Take every line containing "Hinfo" out of the records.
============
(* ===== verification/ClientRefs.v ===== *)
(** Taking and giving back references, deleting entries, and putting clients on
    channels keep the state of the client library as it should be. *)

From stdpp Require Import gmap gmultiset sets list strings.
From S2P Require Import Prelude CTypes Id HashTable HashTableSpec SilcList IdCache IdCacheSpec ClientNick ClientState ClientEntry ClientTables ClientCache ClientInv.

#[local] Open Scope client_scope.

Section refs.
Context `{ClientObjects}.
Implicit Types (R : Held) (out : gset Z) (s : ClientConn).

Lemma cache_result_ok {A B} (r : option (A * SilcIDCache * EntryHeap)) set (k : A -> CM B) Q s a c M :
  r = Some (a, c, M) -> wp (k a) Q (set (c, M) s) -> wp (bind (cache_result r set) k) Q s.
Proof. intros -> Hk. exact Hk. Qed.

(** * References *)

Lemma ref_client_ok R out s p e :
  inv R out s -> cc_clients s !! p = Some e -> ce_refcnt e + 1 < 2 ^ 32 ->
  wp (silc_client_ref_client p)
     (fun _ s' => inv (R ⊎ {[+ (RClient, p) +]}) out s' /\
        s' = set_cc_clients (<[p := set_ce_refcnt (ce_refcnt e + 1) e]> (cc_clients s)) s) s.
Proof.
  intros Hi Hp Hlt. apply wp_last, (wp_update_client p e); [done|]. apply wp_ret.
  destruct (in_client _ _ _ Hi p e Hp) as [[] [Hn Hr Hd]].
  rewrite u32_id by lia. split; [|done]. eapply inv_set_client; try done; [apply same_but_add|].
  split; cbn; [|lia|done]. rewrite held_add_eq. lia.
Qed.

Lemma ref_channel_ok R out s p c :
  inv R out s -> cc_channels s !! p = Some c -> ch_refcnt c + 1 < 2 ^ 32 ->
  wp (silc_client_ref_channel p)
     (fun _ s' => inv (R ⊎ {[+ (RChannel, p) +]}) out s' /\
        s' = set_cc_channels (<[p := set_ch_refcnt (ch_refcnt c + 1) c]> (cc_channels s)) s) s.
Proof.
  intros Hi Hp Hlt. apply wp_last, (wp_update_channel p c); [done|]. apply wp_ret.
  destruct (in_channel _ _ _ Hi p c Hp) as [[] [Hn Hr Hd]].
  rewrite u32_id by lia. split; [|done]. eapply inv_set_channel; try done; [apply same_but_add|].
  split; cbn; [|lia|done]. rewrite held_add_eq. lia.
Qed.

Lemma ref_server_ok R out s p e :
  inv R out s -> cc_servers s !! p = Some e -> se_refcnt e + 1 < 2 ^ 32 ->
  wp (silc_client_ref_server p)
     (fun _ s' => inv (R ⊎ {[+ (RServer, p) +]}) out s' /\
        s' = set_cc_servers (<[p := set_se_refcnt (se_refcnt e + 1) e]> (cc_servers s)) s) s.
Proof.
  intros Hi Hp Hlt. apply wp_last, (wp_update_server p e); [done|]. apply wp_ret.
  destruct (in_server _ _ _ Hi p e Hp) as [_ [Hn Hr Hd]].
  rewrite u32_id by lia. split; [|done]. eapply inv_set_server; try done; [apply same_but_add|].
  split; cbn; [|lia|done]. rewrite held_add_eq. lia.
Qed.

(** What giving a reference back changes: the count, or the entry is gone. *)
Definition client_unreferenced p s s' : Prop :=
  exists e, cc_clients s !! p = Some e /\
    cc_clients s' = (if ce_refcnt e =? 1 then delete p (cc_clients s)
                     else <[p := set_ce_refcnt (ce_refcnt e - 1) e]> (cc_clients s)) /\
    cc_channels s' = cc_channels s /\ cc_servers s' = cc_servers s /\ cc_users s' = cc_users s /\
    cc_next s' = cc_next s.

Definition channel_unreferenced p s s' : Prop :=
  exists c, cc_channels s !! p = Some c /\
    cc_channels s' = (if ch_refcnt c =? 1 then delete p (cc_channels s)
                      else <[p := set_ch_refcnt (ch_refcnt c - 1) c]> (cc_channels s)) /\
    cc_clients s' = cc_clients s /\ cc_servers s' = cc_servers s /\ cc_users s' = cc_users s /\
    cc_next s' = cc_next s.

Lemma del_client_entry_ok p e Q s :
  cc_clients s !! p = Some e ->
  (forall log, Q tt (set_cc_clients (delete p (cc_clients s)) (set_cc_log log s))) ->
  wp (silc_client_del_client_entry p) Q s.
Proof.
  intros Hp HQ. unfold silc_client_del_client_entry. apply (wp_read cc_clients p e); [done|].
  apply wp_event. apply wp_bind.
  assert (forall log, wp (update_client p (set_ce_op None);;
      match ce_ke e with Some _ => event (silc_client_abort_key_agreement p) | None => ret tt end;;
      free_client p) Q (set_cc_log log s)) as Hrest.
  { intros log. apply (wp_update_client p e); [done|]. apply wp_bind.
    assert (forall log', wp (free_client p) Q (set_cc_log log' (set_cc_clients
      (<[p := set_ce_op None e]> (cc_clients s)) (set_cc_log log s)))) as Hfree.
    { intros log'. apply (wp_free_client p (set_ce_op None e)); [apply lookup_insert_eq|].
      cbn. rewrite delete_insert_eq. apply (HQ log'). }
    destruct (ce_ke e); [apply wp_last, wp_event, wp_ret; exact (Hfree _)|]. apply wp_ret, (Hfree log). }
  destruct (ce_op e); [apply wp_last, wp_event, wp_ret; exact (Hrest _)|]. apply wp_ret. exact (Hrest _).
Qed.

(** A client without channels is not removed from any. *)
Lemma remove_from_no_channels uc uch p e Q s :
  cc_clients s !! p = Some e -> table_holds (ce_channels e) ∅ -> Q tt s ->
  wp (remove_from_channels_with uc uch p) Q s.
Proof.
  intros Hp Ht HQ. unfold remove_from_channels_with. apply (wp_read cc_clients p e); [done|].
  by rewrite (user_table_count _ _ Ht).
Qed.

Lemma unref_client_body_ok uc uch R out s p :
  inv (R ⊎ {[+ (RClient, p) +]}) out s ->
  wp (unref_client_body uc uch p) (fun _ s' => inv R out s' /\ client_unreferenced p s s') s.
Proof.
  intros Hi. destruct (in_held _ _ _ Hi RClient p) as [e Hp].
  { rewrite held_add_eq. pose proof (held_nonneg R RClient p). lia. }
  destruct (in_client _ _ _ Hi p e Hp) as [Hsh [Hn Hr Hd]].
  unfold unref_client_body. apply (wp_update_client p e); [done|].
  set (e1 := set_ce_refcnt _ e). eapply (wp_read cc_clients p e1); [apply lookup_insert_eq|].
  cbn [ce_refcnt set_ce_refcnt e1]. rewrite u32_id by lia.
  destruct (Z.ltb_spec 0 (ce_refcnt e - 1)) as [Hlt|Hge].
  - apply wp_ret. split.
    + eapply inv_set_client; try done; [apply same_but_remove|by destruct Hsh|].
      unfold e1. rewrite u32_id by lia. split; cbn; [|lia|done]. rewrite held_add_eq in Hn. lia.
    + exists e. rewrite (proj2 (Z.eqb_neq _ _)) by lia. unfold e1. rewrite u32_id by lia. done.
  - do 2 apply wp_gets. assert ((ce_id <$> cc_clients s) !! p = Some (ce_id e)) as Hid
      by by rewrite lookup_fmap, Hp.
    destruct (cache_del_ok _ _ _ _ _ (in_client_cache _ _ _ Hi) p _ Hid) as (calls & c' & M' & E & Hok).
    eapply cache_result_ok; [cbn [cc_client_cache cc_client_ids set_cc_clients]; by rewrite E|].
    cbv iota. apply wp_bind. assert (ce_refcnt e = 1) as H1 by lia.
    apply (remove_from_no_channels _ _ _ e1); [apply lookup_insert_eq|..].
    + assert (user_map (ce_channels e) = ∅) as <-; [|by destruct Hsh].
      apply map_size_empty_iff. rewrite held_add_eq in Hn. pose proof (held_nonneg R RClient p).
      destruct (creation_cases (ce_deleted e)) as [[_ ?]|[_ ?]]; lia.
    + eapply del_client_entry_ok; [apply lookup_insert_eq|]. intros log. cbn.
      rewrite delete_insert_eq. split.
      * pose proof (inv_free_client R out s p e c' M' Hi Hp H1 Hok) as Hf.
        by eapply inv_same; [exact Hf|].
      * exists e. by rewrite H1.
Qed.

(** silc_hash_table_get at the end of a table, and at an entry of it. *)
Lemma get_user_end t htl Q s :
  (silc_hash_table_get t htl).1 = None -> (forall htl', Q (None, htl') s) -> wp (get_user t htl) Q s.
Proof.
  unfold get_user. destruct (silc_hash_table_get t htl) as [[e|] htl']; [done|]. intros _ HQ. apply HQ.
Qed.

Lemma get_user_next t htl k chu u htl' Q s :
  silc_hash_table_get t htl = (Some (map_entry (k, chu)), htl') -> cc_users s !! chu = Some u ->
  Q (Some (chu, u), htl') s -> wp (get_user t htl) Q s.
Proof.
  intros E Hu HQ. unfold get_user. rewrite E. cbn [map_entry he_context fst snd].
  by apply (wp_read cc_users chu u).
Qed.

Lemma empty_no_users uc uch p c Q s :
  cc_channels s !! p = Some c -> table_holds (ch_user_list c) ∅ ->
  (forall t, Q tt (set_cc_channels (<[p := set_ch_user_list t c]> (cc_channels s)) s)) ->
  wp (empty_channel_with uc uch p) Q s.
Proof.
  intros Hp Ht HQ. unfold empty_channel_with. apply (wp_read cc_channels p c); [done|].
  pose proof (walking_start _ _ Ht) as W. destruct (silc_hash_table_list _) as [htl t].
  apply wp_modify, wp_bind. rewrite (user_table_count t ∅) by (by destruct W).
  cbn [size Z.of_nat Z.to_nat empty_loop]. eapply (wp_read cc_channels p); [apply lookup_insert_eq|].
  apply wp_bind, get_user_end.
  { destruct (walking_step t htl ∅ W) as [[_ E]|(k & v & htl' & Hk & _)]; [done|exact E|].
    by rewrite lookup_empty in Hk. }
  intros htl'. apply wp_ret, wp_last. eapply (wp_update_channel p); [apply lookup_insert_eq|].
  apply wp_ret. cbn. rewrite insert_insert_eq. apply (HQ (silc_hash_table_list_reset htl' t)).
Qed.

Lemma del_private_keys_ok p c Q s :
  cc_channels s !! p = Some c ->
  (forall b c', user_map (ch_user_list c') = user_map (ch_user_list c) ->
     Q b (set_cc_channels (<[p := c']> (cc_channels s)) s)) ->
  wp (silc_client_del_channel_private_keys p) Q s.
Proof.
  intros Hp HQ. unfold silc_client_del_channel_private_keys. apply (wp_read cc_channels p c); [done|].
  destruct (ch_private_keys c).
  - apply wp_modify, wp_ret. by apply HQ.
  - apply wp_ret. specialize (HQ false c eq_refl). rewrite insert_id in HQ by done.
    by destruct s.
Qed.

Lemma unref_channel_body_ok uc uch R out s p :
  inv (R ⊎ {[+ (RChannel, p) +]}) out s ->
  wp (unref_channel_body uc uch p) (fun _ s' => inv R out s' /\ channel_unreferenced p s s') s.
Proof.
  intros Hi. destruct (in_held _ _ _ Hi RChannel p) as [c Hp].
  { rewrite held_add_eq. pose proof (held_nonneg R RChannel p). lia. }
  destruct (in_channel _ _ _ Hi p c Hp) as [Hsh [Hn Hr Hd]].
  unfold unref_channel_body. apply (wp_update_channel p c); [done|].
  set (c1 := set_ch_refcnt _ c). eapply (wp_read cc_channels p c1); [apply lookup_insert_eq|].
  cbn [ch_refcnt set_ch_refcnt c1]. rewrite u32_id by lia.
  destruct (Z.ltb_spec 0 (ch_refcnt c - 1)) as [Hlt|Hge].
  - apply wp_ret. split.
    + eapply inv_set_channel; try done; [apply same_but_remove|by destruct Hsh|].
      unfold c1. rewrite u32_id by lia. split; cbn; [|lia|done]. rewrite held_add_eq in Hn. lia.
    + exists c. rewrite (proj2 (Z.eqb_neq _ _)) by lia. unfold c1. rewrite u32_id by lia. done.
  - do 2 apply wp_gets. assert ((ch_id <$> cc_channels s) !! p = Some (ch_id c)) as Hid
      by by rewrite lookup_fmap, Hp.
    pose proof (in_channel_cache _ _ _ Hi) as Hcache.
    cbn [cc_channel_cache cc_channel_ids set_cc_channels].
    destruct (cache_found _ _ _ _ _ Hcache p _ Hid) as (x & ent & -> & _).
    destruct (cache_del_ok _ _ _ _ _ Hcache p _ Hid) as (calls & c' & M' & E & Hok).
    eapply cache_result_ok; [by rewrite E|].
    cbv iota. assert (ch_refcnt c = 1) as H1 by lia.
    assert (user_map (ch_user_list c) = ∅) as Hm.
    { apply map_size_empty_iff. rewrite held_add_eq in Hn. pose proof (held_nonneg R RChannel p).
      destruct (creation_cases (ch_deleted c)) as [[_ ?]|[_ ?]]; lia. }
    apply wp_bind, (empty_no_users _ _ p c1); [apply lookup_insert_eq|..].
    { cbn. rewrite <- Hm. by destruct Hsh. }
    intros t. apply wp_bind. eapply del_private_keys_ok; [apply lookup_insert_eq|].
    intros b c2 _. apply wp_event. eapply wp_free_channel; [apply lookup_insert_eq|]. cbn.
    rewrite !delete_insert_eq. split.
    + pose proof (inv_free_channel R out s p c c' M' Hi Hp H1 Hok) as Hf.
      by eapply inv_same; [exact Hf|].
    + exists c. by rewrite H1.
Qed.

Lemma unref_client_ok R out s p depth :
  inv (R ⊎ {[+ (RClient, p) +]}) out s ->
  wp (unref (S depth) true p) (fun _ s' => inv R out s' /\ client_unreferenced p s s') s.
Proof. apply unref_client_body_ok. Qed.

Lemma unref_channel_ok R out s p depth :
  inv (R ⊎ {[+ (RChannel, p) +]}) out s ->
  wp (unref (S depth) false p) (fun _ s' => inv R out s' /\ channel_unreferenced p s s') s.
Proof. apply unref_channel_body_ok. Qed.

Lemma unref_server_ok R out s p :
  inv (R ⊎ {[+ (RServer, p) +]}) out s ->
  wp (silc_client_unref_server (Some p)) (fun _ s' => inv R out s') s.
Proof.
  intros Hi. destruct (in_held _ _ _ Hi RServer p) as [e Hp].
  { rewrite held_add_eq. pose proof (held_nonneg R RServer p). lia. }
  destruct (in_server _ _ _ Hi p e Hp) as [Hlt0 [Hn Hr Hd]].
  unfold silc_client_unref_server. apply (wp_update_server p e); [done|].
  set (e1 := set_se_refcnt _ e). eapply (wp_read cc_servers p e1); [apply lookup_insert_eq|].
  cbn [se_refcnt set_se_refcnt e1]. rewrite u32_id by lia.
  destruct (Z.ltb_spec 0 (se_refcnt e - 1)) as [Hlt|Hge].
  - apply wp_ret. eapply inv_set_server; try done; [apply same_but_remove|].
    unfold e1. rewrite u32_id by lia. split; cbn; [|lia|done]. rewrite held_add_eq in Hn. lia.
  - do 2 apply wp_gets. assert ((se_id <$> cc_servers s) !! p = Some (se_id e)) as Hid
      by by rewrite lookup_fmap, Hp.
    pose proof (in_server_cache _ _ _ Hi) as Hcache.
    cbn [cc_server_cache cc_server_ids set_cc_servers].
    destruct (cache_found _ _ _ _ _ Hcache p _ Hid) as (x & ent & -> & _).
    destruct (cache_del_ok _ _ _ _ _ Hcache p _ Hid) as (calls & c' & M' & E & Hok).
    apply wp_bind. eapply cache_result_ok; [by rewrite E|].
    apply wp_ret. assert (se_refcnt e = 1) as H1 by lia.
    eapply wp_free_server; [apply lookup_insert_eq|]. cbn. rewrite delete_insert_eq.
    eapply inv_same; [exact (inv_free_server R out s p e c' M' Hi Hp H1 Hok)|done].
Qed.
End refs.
============
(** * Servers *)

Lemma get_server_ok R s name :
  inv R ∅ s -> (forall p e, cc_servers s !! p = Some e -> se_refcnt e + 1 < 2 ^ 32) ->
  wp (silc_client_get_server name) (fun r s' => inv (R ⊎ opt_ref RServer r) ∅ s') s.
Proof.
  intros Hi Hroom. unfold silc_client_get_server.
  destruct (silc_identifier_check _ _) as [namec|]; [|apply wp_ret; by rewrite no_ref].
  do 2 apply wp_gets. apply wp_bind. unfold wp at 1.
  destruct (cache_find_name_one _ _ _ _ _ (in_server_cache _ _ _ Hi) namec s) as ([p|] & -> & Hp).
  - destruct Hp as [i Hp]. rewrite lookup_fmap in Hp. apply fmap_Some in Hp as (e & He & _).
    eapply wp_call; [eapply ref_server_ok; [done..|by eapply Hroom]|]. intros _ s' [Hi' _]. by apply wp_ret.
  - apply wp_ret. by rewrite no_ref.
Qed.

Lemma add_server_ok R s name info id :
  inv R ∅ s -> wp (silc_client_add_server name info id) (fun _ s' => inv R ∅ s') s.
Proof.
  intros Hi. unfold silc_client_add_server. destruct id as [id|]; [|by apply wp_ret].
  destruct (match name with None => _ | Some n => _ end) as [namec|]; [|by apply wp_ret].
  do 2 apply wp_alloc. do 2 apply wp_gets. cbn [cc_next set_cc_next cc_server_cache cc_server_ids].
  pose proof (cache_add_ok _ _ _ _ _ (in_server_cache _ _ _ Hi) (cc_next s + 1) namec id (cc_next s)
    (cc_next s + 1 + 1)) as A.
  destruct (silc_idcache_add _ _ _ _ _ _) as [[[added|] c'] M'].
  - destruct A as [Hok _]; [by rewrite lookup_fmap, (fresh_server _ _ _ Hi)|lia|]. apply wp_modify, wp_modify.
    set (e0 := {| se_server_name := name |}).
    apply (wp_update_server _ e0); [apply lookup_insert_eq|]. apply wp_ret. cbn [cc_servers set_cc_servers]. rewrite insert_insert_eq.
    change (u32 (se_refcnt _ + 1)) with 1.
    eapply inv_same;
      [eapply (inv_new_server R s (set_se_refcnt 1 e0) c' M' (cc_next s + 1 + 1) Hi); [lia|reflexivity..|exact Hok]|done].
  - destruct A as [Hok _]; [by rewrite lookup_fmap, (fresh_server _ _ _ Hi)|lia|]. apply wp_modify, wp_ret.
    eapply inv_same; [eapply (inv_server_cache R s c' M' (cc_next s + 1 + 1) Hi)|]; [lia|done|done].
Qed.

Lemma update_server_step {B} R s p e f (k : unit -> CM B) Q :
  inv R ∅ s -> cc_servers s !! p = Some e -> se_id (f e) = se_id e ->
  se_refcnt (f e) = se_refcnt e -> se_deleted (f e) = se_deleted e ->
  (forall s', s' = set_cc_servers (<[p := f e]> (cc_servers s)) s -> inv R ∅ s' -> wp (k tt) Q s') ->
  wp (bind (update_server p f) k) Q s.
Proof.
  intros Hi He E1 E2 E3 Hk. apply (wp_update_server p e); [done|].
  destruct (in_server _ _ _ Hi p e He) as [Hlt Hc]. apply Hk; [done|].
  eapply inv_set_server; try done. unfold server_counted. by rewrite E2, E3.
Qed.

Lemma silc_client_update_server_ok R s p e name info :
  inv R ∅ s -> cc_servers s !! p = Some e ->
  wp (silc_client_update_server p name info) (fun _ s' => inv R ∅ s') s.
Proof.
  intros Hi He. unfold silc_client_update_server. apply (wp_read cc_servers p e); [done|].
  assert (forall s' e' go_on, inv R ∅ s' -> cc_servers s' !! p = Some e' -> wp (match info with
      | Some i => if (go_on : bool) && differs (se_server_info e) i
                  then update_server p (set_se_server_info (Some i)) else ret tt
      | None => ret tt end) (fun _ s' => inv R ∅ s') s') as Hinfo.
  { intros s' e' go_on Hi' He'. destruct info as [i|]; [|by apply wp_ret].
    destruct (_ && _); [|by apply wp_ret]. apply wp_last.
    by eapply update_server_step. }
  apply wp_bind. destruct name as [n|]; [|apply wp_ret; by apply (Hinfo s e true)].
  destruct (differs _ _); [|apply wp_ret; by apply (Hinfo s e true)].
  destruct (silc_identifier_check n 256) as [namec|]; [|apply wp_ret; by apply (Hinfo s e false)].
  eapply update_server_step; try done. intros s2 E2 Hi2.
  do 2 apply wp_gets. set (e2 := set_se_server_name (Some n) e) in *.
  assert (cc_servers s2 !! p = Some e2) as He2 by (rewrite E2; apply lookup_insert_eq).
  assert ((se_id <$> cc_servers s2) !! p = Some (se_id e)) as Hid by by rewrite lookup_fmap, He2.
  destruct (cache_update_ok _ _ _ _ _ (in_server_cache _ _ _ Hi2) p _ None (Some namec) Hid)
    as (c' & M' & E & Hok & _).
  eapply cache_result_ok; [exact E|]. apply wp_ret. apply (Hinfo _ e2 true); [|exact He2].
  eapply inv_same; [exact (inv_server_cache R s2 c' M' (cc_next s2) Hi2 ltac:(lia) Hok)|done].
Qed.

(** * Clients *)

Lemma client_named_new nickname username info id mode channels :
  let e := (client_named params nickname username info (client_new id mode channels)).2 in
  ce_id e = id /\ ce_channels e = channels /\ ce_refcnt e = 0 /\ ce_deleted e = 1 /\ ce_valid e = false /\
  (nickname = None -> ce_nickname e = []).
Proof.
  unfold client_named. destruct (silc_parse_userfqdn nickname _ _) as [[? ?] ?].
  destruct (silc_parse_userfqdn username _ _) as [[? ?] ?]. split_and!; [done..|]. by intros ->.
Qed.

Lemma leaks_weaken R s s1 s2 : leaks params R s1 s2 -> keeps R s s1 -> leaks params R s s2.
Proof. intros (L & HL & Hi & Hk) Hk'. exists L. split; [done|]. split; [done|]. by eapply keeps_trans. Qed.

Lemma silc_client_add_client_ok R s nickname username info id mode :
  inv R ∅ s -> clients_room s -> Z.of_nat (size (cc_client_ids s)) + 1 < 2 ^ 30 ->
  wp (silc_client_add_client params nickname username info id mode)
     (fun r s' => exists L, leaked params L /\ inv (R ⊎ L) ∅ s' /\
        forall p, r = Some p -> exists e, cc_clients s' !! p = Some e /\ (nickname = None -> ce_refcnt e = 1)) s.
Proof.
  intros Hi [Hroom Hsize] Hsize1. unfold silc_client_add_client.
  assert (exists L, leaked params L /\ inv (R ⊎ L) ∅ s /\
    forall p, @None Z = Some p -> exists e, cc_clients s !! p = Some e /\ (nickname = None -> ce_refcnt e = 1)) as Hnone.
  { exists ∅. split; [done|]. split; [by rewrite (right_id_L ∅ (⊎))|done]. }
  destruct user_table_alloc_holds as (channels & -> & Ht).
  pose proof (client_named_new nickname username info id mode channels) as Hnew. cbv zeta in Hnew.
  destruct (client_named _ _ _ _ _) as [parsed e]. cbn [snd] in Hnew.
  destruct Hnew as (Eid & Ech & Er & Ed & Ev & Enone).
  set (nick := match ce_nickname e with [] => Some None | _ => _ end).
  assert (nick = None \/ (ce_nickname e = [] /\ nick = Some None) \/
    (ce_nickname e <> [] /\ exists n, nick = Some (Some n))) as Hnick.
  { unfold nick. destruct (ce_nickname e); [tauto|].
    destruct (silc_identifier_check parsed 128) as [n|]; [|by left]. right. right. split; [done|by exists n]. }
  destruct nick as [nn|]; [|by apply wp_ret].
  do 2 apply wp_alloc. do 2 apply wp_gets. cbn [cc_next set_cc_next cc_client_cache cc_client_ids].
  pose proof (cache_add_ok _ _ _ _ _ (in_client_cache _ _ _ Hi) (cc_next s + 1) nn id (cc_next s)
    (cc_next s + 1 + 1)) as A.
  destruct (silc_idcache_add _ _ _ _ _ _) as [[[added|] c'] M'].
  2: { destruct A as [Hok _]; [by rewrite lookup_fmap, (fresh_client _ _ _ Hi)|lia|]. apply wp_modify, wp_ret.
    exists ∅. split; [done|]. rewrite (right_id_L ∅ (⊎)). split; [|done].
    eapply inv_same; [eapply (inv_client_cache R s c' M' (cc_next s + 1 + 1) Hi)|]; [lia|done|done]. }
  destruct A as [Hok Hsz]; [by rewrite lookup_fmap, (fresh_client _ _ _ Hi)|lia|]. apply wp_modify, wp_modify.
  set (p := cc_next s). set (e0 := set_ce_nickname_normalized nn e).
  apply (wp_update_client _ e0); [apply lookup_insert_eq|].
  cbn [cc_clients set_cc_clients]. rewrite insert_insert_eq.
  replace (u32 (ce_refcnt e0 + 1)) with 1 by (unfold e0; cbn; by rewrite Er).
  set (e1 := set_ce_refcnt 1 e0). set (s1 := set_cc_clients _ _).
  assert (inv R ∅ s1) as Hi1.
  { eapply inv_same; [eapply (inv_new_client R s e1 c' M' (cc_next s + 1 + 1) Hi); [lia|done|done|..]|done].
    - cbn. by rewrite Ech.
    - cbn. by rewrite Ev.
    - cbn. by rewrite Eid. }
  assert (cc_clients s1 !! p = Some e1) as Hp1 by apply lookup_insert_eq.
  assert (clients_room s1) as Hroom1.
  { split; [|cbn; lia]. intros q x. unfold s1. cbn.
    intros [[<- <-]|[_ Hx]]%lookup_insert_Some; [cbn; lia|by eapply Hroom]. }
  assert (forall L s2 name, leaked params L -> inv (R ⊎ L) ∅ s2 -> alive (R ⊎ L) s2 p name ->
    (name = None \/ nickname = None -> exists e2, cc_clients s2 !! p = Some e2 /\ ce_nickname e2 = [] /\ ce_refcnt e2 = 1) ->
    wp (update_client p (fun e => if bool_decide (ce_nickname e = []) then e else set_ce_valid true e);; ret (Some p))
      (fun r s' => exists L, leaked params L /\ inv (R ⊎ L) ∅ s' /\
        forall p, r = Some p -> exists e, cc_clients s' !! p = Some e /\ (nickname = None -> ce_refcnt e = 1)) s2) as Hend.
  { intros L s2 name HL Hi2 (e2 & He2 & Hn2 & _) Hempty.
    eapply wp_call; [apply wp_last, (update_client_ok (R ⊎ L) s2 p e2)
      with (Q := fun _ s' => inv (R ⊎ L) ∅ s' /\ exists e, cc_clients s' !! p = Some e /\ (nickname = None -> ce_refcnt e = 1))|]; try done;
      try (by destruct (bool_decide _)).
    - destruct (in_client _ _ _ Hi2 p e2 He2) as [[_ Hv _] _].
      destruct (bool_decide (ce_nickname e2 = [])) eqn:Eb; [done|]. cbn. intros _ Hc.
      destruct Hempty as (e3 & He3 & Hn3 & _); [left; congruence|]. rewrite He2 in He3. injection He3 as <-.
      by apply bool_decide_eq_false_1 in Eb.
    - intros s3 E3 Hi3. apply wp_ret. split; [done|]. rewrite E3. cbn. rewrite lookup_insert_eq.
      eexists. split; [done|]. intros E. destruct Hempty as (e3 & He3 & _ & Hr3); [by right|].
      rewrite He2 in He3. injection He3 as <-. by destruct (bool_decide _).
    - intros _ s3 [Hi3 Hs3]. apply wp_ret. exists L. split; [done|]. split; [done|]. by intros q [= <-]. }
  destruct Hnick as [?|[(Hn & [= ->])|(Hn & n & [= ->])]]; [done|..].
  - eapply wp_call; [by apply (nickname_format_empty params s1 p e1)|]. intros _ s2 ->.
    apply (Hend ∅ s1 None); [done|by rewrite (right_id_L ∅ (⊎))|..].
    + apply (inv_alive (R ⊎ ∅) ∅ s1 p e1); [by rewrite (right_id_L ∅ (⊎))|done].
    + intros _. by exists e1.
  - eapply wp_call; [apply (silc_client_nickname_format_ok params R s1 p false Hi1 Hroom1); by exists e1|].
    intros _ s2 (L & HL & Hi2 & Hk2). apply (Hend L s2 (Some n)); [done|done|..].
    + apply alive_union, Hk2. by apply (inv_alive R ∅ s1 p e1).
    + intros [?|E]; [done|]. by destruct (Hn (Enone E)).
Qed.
============
Written reply ->
      | None => ret tt end) (fun _ s' => inv R ∅ s') s') as Hinfo.
  apply wp_bind. destruct name as [n|]; [|apply wp_ret; by apply (Hinfo s e true)].
  destruct (differs _ _); [|apply wp_ret; by apply (Hinfo s e true)].
  destruct (silc_identifier_check n 256) as [namec|]; [|apply wp_ret; by apply (Hinfo s e false)].
  eapply cache_result_ok; [exact E|]. apply wp_ret. apply (Hinfo _ e2 true); [|exact He2].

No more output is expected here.